FBI Commemorates 100 Years of African American Contributions

Supervisory Special Agent Lowanda Hill. Photo courtesy of the FBI

By Ashley Benkarski

NASHVILLE, TN — The Federal Bureau of Investigation is celebrating 100 years of African American contributions to the agency’s mission to protect the citizens of the United States.

James Wormley Jones, the first African American to join the organization’s ranks, was appointed Special Agent Dec. 2, 1919. Since then, hundreds of African American agents have walked the path he treaded all those years ago.

“To hear the FBI is recognizing our contribution, it makes me really proud,” said Supervisory Special Agent Lowanda Hill, who handles equal employment opportunity and discrimination cases. “To know that those before me paved the way so that I could be here, to be a part of such a large organization that provides so many opportunities, I’m just very grateful and thankful for that opportunity. When we look at the contributions of African Americans it’s a part of our rich heritage and culture, but it also shows you that we’re serving the communities that we represent.”

At this time, Hill said she is the only black female agent in Nashville.

Hill was only six years old when Sylvia Mathis became the first African American woman special agent. “It’s always good to have different perspectives and I think that’s what makes our organization so great, is the diversity,” she commented.

The agency employs 35,000 people, about 13,500 of which are Special Agents. Eighteen percent of those agents identify as minorities, with one percent identifying as African American. Last year, the FBI employed 600 African American Special Agents, the majority of which were men said FBI Public Affairs Officer Elizabeth Clement Webb. Hill said the agency has taken a proactive stance on improving diversity in its body, though change takes time. “It’s an ongoing conversation.
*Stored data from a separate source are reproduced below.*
(** A pattern that does not compile, met before any match, panics. *)
Lemma match_hosts_invalid p hosts host :
  regexp_Compile p = None →
  match_hosts regexp_Compile regexp_Match (p :: hosts) host false
  = Panics (RegexpMustCompile p).
Proof. intros Hp. simpl. unfold regexp_MustCompile. by rewrite Hp. Qed.

(** The prefix loop computes the disjunction over the prefixes. *)
Lemma match_prefixs_spec prefixs uri m :
  match_prefixs prefixs uri m = m || existsb (HasPrefix uri) prefixs.
Proof.
  revert m. induction prefixs as [|p prefixs IH]; intros m; simpl.
  - by rewrite orb_false_r.
  - rewrite IH. by destruct m, (HasPrefix uri p).
Qed.

Lemma Match_valid d host uri :
  Forall (fun p => is_Some (regexp_Compile p)) (Proxy.Hosts d) →
  Proxy.Match regexp_Compile regexp_Match d host uri
  = Done ((if Proxy.Hosts d is [] then true
           else existsb (fun p => search p host) (Proxy.Hosts d))
          && (if Proxy.Prefixs d is [] then true
              else existsb (HasPrefix uri) (Proxy.Prefixs d))).
Proof.
  intros Hvalid. unfold Proxy.Match.
  destruct (Proxy.Hosts d) as [|h hosts] eqn:EH;
    destruct (Proxy.Prefixs d) as [|p prefixs] eqn:EP; cbn [length Nat.eqb andb negb].
  - done.
  - cbn [bind andb negb]. rewrite match_prefixs_spec. done.
  - rewrite match_hosts_valid by done. cbn [bind orb andb].
    by destruct (existsb _ (h :: hosts)).
  - rewrite match_hosts_valid by done. cbn [bind orb andb].
    destruct (existsb _ (h :: hosts)); cbn [negb andb]; [|done].
    by rewrite match_prefixs_spec.
Qed.

(** C3: on a group whose host patterns are regular expressions, [Match]
    returns; it returns true when the group has no host pattern and no
    prefix; and in general it returns true exactly when the host is matched
    by the search of at least one pattern, if there are patterns, and the
    path starts with at least one prefix, if there are prefixes. *)
Theorem Match_rules d host uri :
  Forall (fun p => is_Some (regexp_Compile p)) (Proxy.Hosts d) →
  ∃ b, Proxy.Match regexp_Compile regexp_Match d host uri = Done b
       ∧ (Proxy.Hosts d = [] → Proxy.Prefixs d = [] → b = true)
       ∧ (b = true ↔
          (Proxy.Hosts d = [] ∨ ∃ p, p ∈ Proxy.Hosts d ∧ search p host = true)
          ∧ (Proxy.Prefixs d = []
             ∨ ∃ p, p ∈ Proxy.Prefixs d ∧ HasPrefix uri p = true)).
Proof.
  intros Hvalid. eexists. split; [by apply Match_valid|]. split.
  - by intros -> ->.
  - rewrite andb_true_iff.
    apply (iff_trans (B := (Proxy.Hosts d = [] ∨ ∃ p, p ∈ Proxy.Hosts d ∧ search p host = true)
           ∧ (if Proxy.Prefixs d is [] then true
              else existsb (HasPrefix uri) (Proxy.Prefixs d)) = true));
      [apply and_iff_compat_r | apply and_iff_compat_l].
    + destruct (Proxy.Hosts d) as [|h hosts]; [by split; [left|]|].
      rewrite existsb_exists. split.
      * intros (p & Hin & Hp). right. exists p. split; [|done].
        by apply list_elem_of_In.
      * intros [|(p & Hin & Hp)]; [done|]. exists p.
        split; [by apply list_elem_of_In | done].
    + destruct (Proxy.Prefixs d) as [|q prefixs]; [by split; [left|]|].
      rewrite existsb_exists. split.
      * intros (p & Hin & Hp). right. exists p. split; [|done].
        by apply list_elem_of_In.
      * intros [|(p & Hin & Hp)]; [done|]. exists p.
        split; [by apply list_elem_of_In | done].
Qed.

End MatchFacts.

Lemma Match_rules_witness :
  ∃ b, Proxy.Match literal_Compile literal_Match api_group
                   "api.example.com" "/api/users" = Done b
       ∧ b = true.
Proof.
  destruct (Match_rules literal_Compile literal_Match api_group
              "api.example.com" "/api/users") as (b & Hb & _ & Hiff).
  - repeat constructor; eexists; vm_compute; reflexivity.
  - exists b. split; [exact Hb|]. apply Hiff. split; right.
    + exists "example". split; [left | vm_compute; reflexivity].
    + exists "/api". split; [left | vm_compute; reflexivity].
Defined.

(** [Upstream.Match] has the same shape, with equality of hosts in the
    place of the search. *)
Lemma Upstream_Match_rules {HTTP HTTPHeader : Type}
      (us : Upstream.Upstream HTTP HTTPHeader) (c : Upstream.Context) :
  Upstream.Match us c = true ↔
  (Upstream.Hosts us = [] ∨ Upstream.Host c ∈ Upstream.Hosts us)
  ∧ (Upstream.Prefixs us = []
     ∨ ∃ p, p ∈ Upstream.Prefixs us ∧ HasPrefix (Upstream.RequestURI c) p = true).
Proof.
  assert (HfoundHost : ∀ hosts h, Upstream.foundHost hosts h = true ↔ h ∈ hosts).
  { induction hosts as [|x hosts IH]; intros h; simpl.
    - split; [done | intros H; by apply elem_of_nil in H].
    - destruct (String.eqb_spec h x) as [->|Hne].
      + split; [intros _; left | done].
      + rewrite IH, elem_of_cons. split; [by right | by intros [|]]. }
  assert (HfoundPrefix : ∀ prefixs u, Upstream.foundPrefix prefixs u = true ↔
            ∃ p, p ∈ prefixs ∧ HasPrefix u p = true).
  { induction prefixs as [|x prefixs IH]; intros u; simpl.
    - split; [done | intros (p & H & _); by apply elem_of_nil in H].
    - destruct (HasPrefix u x) eqn:E.
      + split; [intros _; exists x; split; [left | done] | done].
      + rewrite IH. split.
        * intros (p & Hin & Hp). exists p. split; [by right | done].
        * intros (p & Hin & Hp). exists p. split; [|done].
          apply elem_of_cons in Hin as [->|Hin]; [congruence | done]. }
  unfold Upstream.Match.
  destruct (Upstream.Hosts us) as [|h hosts] eqn:EH;
    destruct (Upstream.Prefixs us) as [|q prefixs] eqn:EP;
    cbn [length Nat.eqb negb andb].
  - split; [by split; left | done].
  - destruct (Upstream.foundPrefix (q :: prefixs) (Upstream.RequestURI c)) eqn:E;
      cbn [negb].
    + apply HfoundPrefix in E. split; [by split; [left | right] | done].
    + split; [done|]. intros [_ [|H]]; [done|].
      apply HfoundPrefix in H. congruence.
  - destruct (Upstream.foundHost (h :: hosts) (Upstream.Host c)) eqn:E; cbn [negb].
    + apply HfoundHost in E. split; [by split; [right | left] | done].
    + split; [done|]. intros [[|H] _]; [done|].
      apply HfoundHost in H. congruence.
  - destruct (Upstream.foundHost (h :: hosts) (Upstream.Host c)) eqn:E; cbn [negb andb].
    + apply HfoundHost in E.
      destruct (Upstream.foundPrefix (q :: prefixs) (Upstream.RequestURI c)) eqn:E2;
        cbn [negb].
      * apply HfoundPrefix in E2. split; [by split; right | done].
      * split; [done|]. intros [_ [|H]]; [done|].
        apply HfoundPrefix in H. congruence.
    + split; [done|]. intros [[|H] _]; [done|].
      apply HfoundHost in H. congruence.
Qed.

(** ** Round robin *)

Lemma selectFuncMap_roundRobin :
  selectFuncMap !! "roundRobin" = Some selectRoundRobin.
Proof.
  unfold selectFuncMap, AddSelect.
  rewrite lookup_insert_ne by done. by rewrite lookup_insert_eq.
Qed.

(** One round-robin selection below the wrap of the counter. *)
Lemma Select_roundRobin_step c rnd d :
  Proxy.Policy d = "roundRobin" →
  (0 < length (availableBackends d))%nat →
  (Z.of_nat (length (availableBackends d)) < 2 ^ 32)%Z →
  (0 ≤ roubin d)%Z → (roubin d + 1 < 2 ^ 32)%Z →
  Select selectFuncMap c rnd d
  = (read_live (availableBackends d)
               (rr_index (roubin d) (length (availableBackends d)) 1),
     set_roubin d (roubin d + 1)).
Proof.
  intros HP Hn Hn32 Hc Hc32. unfold Select. rewrite HP, selectFuncMap_roundRobin.
  unfold GetAvailableBackends, selectRoundRobin, uint32.
  rewrite !Z.mod_small by lia.
  destruct (Z.eqb_spec (Z.of_nat (length (availableBackends d))) 0) as [E|_];
    [lia|].
  unfold read_live, rr_index. simpl Z.of_nat.
  by destruct (availableBackends d !! _).
Qed.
Things are always changing and you’ve got to come up with new ways on how to handle those conversations.” The FBI has launched community outreach programs and Diversity Agent Recruitment events focused on enhancing trust between communities and the organization as well as reaching applicants with a wide variety of backgrounds, said Webb.
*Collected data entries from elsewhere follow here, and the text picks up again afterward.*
(** ** The SDK path without an image *)

(** With [debug] off, when the model, the chat, the user turn and the
    completion all succeed on a call without an image, the SDK path makes
    these four calls and no other, leaves the files alone and returns the
    completion (filtered when [thinking_tokens] is off) with the
    statistics; a statistic the stats object does not have counts as zero.
    When formatting the statistics fails, as it does for a rate that is
    [None], the handler prints the SDK error text: the call returns that
    text with the default statistics when the print succeeds, and raises
    what the print raises when it fails. *)
Theorem sdk_text_only_success :
  forall (W : World) (system_prompt user_message model_id : string)
         (temperature : spec_float) (max_tokens : Z)
         (thinking_tokens : bool) (st : State) (result : PredictionResult),
    HAS_SDK W = true ->
    lms_llm W model_id = Ok tt ->
    lms_Chat W system_prompt = Ok tt ->
    add_user_message W {| chat_system := system_prompt; chat_turns := [] |}
      user_message [] = Ok tt ->
    respond W model_id
      {| chat_system := system_prompt; chat_turns := [(user_message, [])] |}
      temperature max_tokens = Ok result ->
    let run := _get_response_sdk W system_prompt user_message model_id
                 temperature max_tokens thinking_tokens None false st in
    let output := if thinking_tokens then content result
                  else _clean_thinking_tokens (content result) in
    let rate := default (PFloat float_0) (tokens_per_second (stats result)) in
    let input := default (PInt 0) (prompt_tokens_count (stats result)) in
    let predicted :=
      default (PInt 0) (predicted_tokens_count (stats result)) in
    calls run.2 =
      [Call_lms_llm model_id; Call_lms_Chat system_prompt;
       Call_add_user_message user_message [];
       Call_respond model_id
         {| chat_system := system_prompt;
            chat_turns := [(user_message, [])] |}
         temperature max_tokens] /\
    files run.1.2 = files st /\
    (forall text, _format_stats W rate input predicted = Ok text ->
                  run.1.1 = Ok (PStr output, text)) /\
    (forall e, _format_stats W rate input predicted = Raise e ->
               match stdout_write W ("Error processing with LM Studio SDK: "
                                     +:+ exn_str e) with
               | Ok _ =>
                   run.1.1 =
                   Ok (PStr ("Error processing with LM Studio SDK: "
                             +:+ exn_str e), default_stats)
               | Raise e' => run.1.1 = Raise e'
               end) /\
    (tokens_per_second (stats result) = None ->
     prompt_tokens_count (stats result) = None ->
     predicted_tokens_count (stats result) = None ->
     run.1.1 = Ok (PStr output, default_stats)) /\
    (tokens_per_second (stats result) = Some PNone ->
     stdout_write W "Error processing with LM Studio SDK: unsupported format string passed to NoneType.__format__"
       = Ok tt ->
     run.1.1 =
     Ok (PStr "Error processing with LM Studio SDK: unsupported format string passed to NoneType.__format__",
         default_stats)).
Proof.
  intros W sp um mi t mt th st result H0 H1 H2 H3 H4 run output rate
    input predicted.
  subst run output rate input predicted.
  unfold_sdk. unfold_monad. rewrite H0, H1. simpl. rewrite H2. simpl.
  rewrite H3. simpl. rewrite H4. simpl.
  destruct (_format_stats W _ _ _) as [text|e] eqn:F; simpl.
  - repeat split; try done.
    + intros text' [= <-]. by destruct th.
    + intros E1 E2 E3. rewrite E1, E2, E3 in F. simpl in F.
      injection F as <-. by destruct th.
    + intros E1. rewrite E1 in F. by simpl in F.
  - destruct (stdout_write W ("Error processing with LM Studio SDK: "
                              +:+ exn_str e)) as [[]|e'] eqn:Ew; simpl.
    + repeat split; try done.
      * intros e0 [= <-]. by rewrite Ew.
      * intros E1 E2 E3. rewrite E1, E2, E3 in F. by simpl in F.
      * intros E1. rewrite E1 in F. simpl in F. by injection F as <-.
    + repeat split; try done.
      * intros e0 [= <-]. by rewrite Ew.
      * intros E1 E2 E3. rewrite E1, E2, E3 in F. by simpl in F.
      * intros E1 Hw. rewrite E1 in F. simpl in F. injection F as <-.
        change (stdout_write W "Error processing with LM Studio SDK: unsupported format string passed to NoneType.__format__"
                = Raise e') in Ew.
        congruence.
Qed.

Lemma sdk_text_only_success_witness :
  (_get_response_sdk sdk_world "You are a helpful assistant." "Hello?" "m"
     (py_float 7 10) 1000 true None false no_files).1.1 =
  Ok (PStr "Hi",
      "Tokens per Second: 12.35" +:+ nl +:+ "Input Tokens: 10" +:+ nl
      +:+ "Output Tokens: 20").
Proof.
  pose proof (sdk_text_only_success sdk_world "You are a helpful assistant."
                "Hello?" "m" (py_float 7 10) 1000 true no_files
                example_result eq_refl eq_refl eq_refl eq_refl eq_refl)
    as H.
  cbv zeta in H. destruct H as (_ & _ & H & _).
  apply H. vm_compute. reflexivity.
Defined.

(** ** The debug flag on the HTTP path *)

(** On the HTTP path, when the debug prints succeed, the debug flag
    changes what is printed and nothing else: the two calls return the same
    result, leave the same files and make the same call to the outside,
    the post of the request. *)
Theorem debug_only_changes_what_is_printed :
  forall (W : World) (system_prompt user_message model_id server_address : string)
         (temperature : spec_float) (max_tokens : Z)
         (thinking_tokens use_sdk : bool) (image : option ndarray)
         (st : State),
    HAS_SDK W && use_sdk = false ->
    prints_ok W ->
    let run debug :=
      get_response W system_prompt user_message model_id server_address
        temperature max_tokens thinking_tokens use_sdk image debug st in
    (run true).1 = (run false).1 /\
    calls (run true).2 = calls (run false).2 /\
    calls (run false).2 =
      [Call_requests_post
         (api_request system_prompt
            (if negb thinking_tokens then _clean_thinking_tokens user_message
             else user_message)
            model_id server_address temperature)].
Proof.
  intros W sp um mi sa t mt th us im st R G run. subst run.
  pose proof (debug_unused_on_http_path W sp um mi sa t mt th us im st G R)
    as H1.
  destruct (get_response_http_run W sp um mi sa t mt th us im true st
              (fun _ => G) R)
    as (v & prints & E & _ & P & _).
  destruct (get_response_http_run W sp um mi sa t mt th us im false st
              (fun _ => G) R)
    as (v' & prints' & E' & _ & P' & _).
  split; [exact H1|]. rewrite E, E'. cbn [snd].
  by rewrite !calls_prints.
Qed.

Lemma debug_only_changes_what_is_printed_witness :
  let run debug :=
    get_response http_world "You are a helpful assistant."
      "Describe the image" "m" "http://127.0.0.1:1234" (py_float 7 10) 1000
      true true (Some rgb_image) debug no_files in
  (run true).1 = (run false).1 /\ calls (run true).2 = calls (run false).2.
Proof.
  destruct (debug_only_changes_what_is_printed http_world
              "You are a helpful assistant." "Describe the image" "m"
              "http://127.0.0.1:1234" (py_float 7 10) 1000 true true
              (Some rgb_image) no_files eq_refl (fun line => eq_refl))
    as (H1 & H2 & _).
  by split.
Defined.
The last DAR event was held in Memphis earlier this year. 

“The FBI enforces more than 300 federal statutes and conducts criminal and national security investigations, and we are best equipped to carry out our law enforcement and national security duties when our employees possess a broad range of education, experiences and skills in order to be successful in our mission,” the agency said in a written statement. “The ethnic and racial makeup of Special Agent applicants have been the most diverse over the past three years, and through the diversity agent recruitment campaign, the FBI is working to hire more than 900 FBI Special Agents of all backgrounds during this year.”